───── Dataset records ─────

Section Retry.
Context {iso : IsoFormat} {up : StrUpper} {lax : LaxCoercion}.
Import KafkaServiceManager.

(** A pass of the loop that is entered and whose run of the service
    raises, on whatever state the service is. *)
Definition run_fails (a : attempt) : Prop :=
  running a = true
  /\ forall s, is_ok (fst (KafkaService.run (connects a) (stream a) s)) = false.

(** A pass of the loop that is entered and whose run returns. *)
Definition run_succeeds (a : attempt) : Prop :=
  running a = true
  /\ forall s, is_ok (fst (KafkaService.run (connects a) (stream a) s)) = true.

(** [delay = base * 2^(attempt - 1)] with base 5. *)
Definition backoff (attempt : Z) : Z := (5 * 2 ^ (attempt - 1))%Z.

End Retry.

End Spec.

(** The instances the sample inputs are run with: no ISO text parses,
    upper case changes the ASCII letters only, and the validation library
    converts nothing. *)
Definition no_iso : IsoFormat := fun _ => None.

Definition ascii_only : StrUpper :=
  {| str_upper := Py.ascii_upper; str_upper_ascii := fun _ _ => eq_refl |}.

Definition no_coercion : LaxCoercion :=
  {| lax_int := fun _ => None; lax_float := fun _ => None |}.

(** A validation library that takes a text of decimal digits for an
    integer, and converts nothing else. *)
Definition digits_as_int : LaxCoercion :=
  {| lax_int := fun v =>
       match v with
       | JStr s =>
           let '(n, count, rest) := PyStr.digits_prefix s 0%Z 0%nat in
           match rest with
           | EmptyString => if (count =? 0)%nat then None else Some n
           | _ => None
           end
       | _ => None
       end;
     lax_float := fun _ => None |}.

Module Samples.
Import DexModel.

(** An LP transaction of action [a] at epoch time [t], in whole seconds. *)
Definition lp_tx (a : string) (t : Z) (usd : option Q) (pool : option string)
  : TransactionDict :=
  mkTransactionDict (Some "lp") (Some a) usd (Some (TsInt t)) pool None None None.

Definition thirty_days : Z := 30 * 86400.

Definition deposit_at_epoch : TransactionDict := lp_tx "deposit" 0 (Some 100) (Some "pool").
Definition withdraw_next_day : TransactionDict := lp_tx "withdraw" 86400 (Some 100) (Some "pool").

(** A swap of [token_in] for [token_out]. *)
Definition swap_tx (token_in token_out : string) : TransactionDict :=
  mkTransactionDict (Some "swap") None (Some 100) None None None
                    (Some token_in) (Some token_out).

Definition three_token_swaps : list TransactionDict :=
  [swap_tx "USDC" "ETH"; swap_tx "USDT" "USDC"].


(** *** Wire records *)

Definition token : json :=
  JObj {[ "amount" := JInt 1; "amountUSD" := JFloat (3 # 2);
          "address" := JStr "0xa"; "symbol" := JStr "ETH" ]}.

Definition deposit : json :=
  JObj {[ "document_id" := JStr "doc-1"; "action" := JStr "deposit";
          "timestamp" := JInt 1700000000; "caller" := JStr "0xw";
          "protocol" := JStr "uniswap"; "poolId" := JStr "0xpool";
          "poolName" := JStr "ETH/USDC"; "token0" := token; "token1" := token ]}.

Definition group (protocol_type : string) (txs : list json) : json :=
  JObj {[ "protocolType" := JStr protocol_type; "transactions" := JArr txs ]}.

Definition message (groups : list json) : json :=
  JObj {[ "wallet_address" := JStr "0xw"; "data" := JArr groups ]}.

(** A well-formed record with one deposit. *)
Definition dexes_message : json := message [group "dexes" [deposit]].

(** The same record with a second group of another protocol type. *)
Definition lending_message : json :=
  message [group "dexes" [deposit]; group "lending" []].

(** The well-formed record with the timestamp of its deposit given as
    text. *)
Definition text_timestamp_message : json :=
  message
    [group "dexes"
       [JObj {[ "document_id" := JStr "doc-1"; "action" := JStr "deposit";
                "timestamp" := JStr "1700000000"; "caller" := JStr "0xw";
                "protocol" := JStr "uniswap"; "poolId" := JStr "0xpool";
                "poolName" := JStr "ETH/USDC"; "token0" := token; "token1" := token ]}]].

(** A record whose wallet address is present but [null]. *)
Definition null_wallet_message : json := JObj {[ "wallet_address" := JNull ]}.

Definition env : KafkaService.environment :=
  KafkaService.mkEnvironment 1700000000 12 true true.

Definition fresh_service : KafkaService.service :=
  KafkaService.mkService 0 0 None false [] [].

(** A pass of the retry loop in which the connections do not start. *)
Definition no_connection : KafkaServiceManager.attempt :=
  KafkaServiceManager.mkAttempt true false [].

(** A pass in which the service connects and the stream ends. *)
Definition quiet_run : KafkaServiceManager.attempt :=
  KafkaServiceManager.mkAttempt true true [].

End Samples.

(** ** Notions used by the further properties *)

Module Notions.
Import DexModel.



(** The six values [calculate_swap_frequency] returns. *)
Definition frequency_scores : list Q := [0; 20; 40; 60; 80; 100].

(** The score of a mean gap between swaps, in hours. *)
Definition gap_score (hours : Q) : Q :=
  if Qle_bool hours 1 then 100
  else if Qle_bool hours 24 then 80
  else if Qle_bool hours 168 then 60
  else if Qle_bool hours 720 then 40
  else 20.


(** No transaction carries a type key of its own. *)
Definition untyped (txs : list TransactionDict) : Prop :=
  Forall (fun tx => type_ tx = None) txs.

(** [x] is a least, respectively greatest, element of [l]. *)
Definition least (l : list Q) (x : Q) : Prop := In x l /\ forall y, In y l -> x <= y.
Definition greatest (l : list Q) (x : Q) : Prop := In x l /\ forall y, In y l -> y <= x.

End Notions.

Module Inputs.
Import DexModel.


(** An entry of the LP list and an entry of the swap list, both without a
    type key and both with the action "deposit". *)
Definition plain_deposit : TransactionDict :=
  mkTransactionDict None (Some "deposit") (Some 100) (Some (TsInt 0)) (Some "pool")
                    None None None.

Definition plain_swap : TransactionDict :=
  mkTransactionDict None (Some "deposit") (Some 100) None None None
                    (Some "ETH") (Some "USDC").

Definition two_lists : gmap string protocol_value :=
  {[ "lp_transactions" := PVList [plain_deposit];
     "swap_transactions" := PVList [plain_swap] ]}.

(** A swap at epoch time [t]. *)
Definition swap_at (t : Z) : TransactionDict :=
  mkTransactionDict (Some "swap") None (Some 100) (Some (TsInt t)) None None
                    (Some "ETH") (Some "USDC").

(** Three swaps, a day apart. *)
Definition daily_swaps : list TransactionDict :=
  [swap_at 0; swap_at 86400; swap_at 172800].

End Inputs.

Module Flow.
Import Types KafkaService.

(** The transactions of the first group of a message, if it has one. *)
Definition first_group (data : list ProtocolData) : list Transaction :=
  match data with
  | [] => []
  | protocol :: _ => transactions protocol
  end.

(** The first failure of the consumer in what it delivers. *)
Fixpoint first_failure (stream : list polled) : option exn :=
  match stream with
  | [] => None
  | Message _ _ :: rest => first_failure rest
  | ConsumerFailure e :: _ => Some e
  end.

(** What the consumer delivers before its first failure. *)
Fixpoint before_failure (stream : list polled) : list polled :=
  match stream with
  | [] => []
  | Message env value :: rest => Message env value :: before_failure rest
  | ConsumerFailure _ :: _ => []
  end.

(** The delays of the exponential backoff, in seconds. *)
Definition delays : list Z := [5; 10; 20; 40; 80]%Z.

(** The transaction of [Samples.deposit], validated. *)
Definition deposit_record : Transaction :=
  mkTransaction "doc-1" "deposit" 1700000000 "0xw" "uniswap" "0xpool" "ETH/USDC"
                None None
                (Some (mkTokenData 1 (3 # 2) "0xa" "ETH"))
                (Some (mkTokenData 1 (3 # 2) "0xa" "ETH")).

(** The message of [Samples.dexes_message], validated. *)
Definition dexes_record : WalletTransactionMessage :=
  mkWalletTransactionMessage "0xw" [mkProtocolData "dexes" [deposit_record]].

End Flow.

(** * Properties *)

(** ** Arithmetic of the embedded built-ins *)

Ltac qconsts :=
  unfold Qdiv in *;
  repeat match goal with
    | |- context [Qinv (Qmake ?n ?d)] =>
        let r := eval cbv in (Qinv (Qmake n d)) in
        change (Qinv (Qmake n d)) with r
    | H : context [Qinv (Qmake ?n ?d)] |- _ =>
        let r := eval cbv in (Qinv (Qmake n d)) in
        change (Qinv (Qmake n d)) with r in H
    end.

Lemma ltb_lt a b : Py.ltb a b = true <-> a < b.
Proof. unfold Py.ltb. destruct (Qlt_le_dec a b); split; intros; try done; lra. Qed.

Lemma ltb_ge a b : Py.ltb a b = false <-> b <= a.
Proof. unfold Py.ltb. destruct (Qlt_le_dec a b); split; intros; try done; lra. Qed.



Lemma round_half_even_near q :
  inject_Z (Py.round_half_even q) - q <= 1 # 2
  /\ q - inject_Z (Py.round_half_even q) <= 1 # 2.
Proof.
  unfold Py.round_half_even.
  pose proof (Qfloor_le q) as Hlo. pose proof (Qlt_floor q) as Hhi.
  rewrite inject_Z_plus in Hhi. change (inject_Z 1) with 1 in Hhi.
  destruct (Py.ltb _ _) eqn:E1.
  { apply ltb_lt in E1. lra. }
  apply ltb_ge in E1.
  destruct (Py.ltb (1 # 2) _) eqn:E2.
  { apply ltb_lt in E2. rewrite inject_Z_plus. change (inject_Z 1) with 1. lra. }
  apply ltb_ge in E2.
  destruct (Z.even _); rewrite ?inject_Z_plus; change (inject_Z 1) with 1 in *; lra.
Qed.

Lemma thousandths (m : Z) : m # 1000 == inject_Z m * (1 # 1000).
Proof. unfold Qeq, Qmult, inject_Z. simpl. lia. Qed.

(** ** The LP score (C7) *)

Section LpScore.
Import DexModel Spec.







End LpScore.

(** ** The z-score and its text (C6) *)

Section FinalScore.
Import DexModel Spec.

(** The three ways out of [max(-3, min(3, z))]. *)
Lemma zscore_cases lp sw lf sf :
  let zf := (lp * (6 # 10) + sw * (4 # 10) - 50) / 25 in
  (3 <= zf /\ zscore (calculate_final_score lp sw lf sf) = PInt 3)
  \/ (zf <= -3 /\ zscore (calculate_final_score lp sw lf sf) = PInt (-3))
  \/ (-3 < zf /\ zf < 3
      /\ zscore (calculate_final_score lp sw lf sf)
         = PFloat (Py.round_half_even (zf * 1000) # 1000)).
Proof.
  intros zf. unfold calculate_final_score. cbn [zscore].
  fold zf. unfold pynum_min. cbn [pynum_val].
  destruct (Py.ltb zf (inject_Z 3)) eqn:E3.
  - apply ltb_lt in E3. change (inject_Z 3) with 3 in E3.
    unfold pynum_max. cbn [pynum_val].
    destruct (Py.ltb (inject_Z (-3)) zf) eqn:Em.
    + apply ltb_lt in Em. change (inject_Z (-3)) with (-3) in Em.
      right; right. repeat split; try assumption.
    + apply ltb_ge in Em. change (inject_Z (-3)) with (-3) in Em.
      right; left. split; [assumption | reflexivity].
  - apply ltb_ge in E3. change (inject_Z 3) with 3 in E3.
    left. split; [assumption | reflexivity].
Qed.

Lemma clamp_inside x : -3 < x -> x < 3 -> clamp x (-3) 3 == x.
Proof.
  intros Hlo Hhi. unfold clamp.
  rewrite (Q.min_r 3 x) by lra. apply Q.max_r. lra.
Qed.

Lemma clamp_above x : 3 <= x -> clamp x (-3) 3 == 3.
Proof.
  intros Hhi. unfold clamp.
  rewrite (Q.min_l 3 x) by lra. apply Q.max_r. lra.
Qed.

Lemma clamp_below x : x <= -3 -> clamp x (-3) 3 == -3.
Proof.
  intros Hlo. unfold clamp.
  rewrite (Q.min_r 3 x) by lra. apply Q.max_l. lra.
Qed.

─────

_Work instructions:_ Locate the word "Samples" in the records and collect each line it appears in.

_Response for this exercise:_
Module Samples.
End Samples.
(** The transaction of [Samples.deposit], validated. *)
(** The message of [Samples.dexes_message], validated. *)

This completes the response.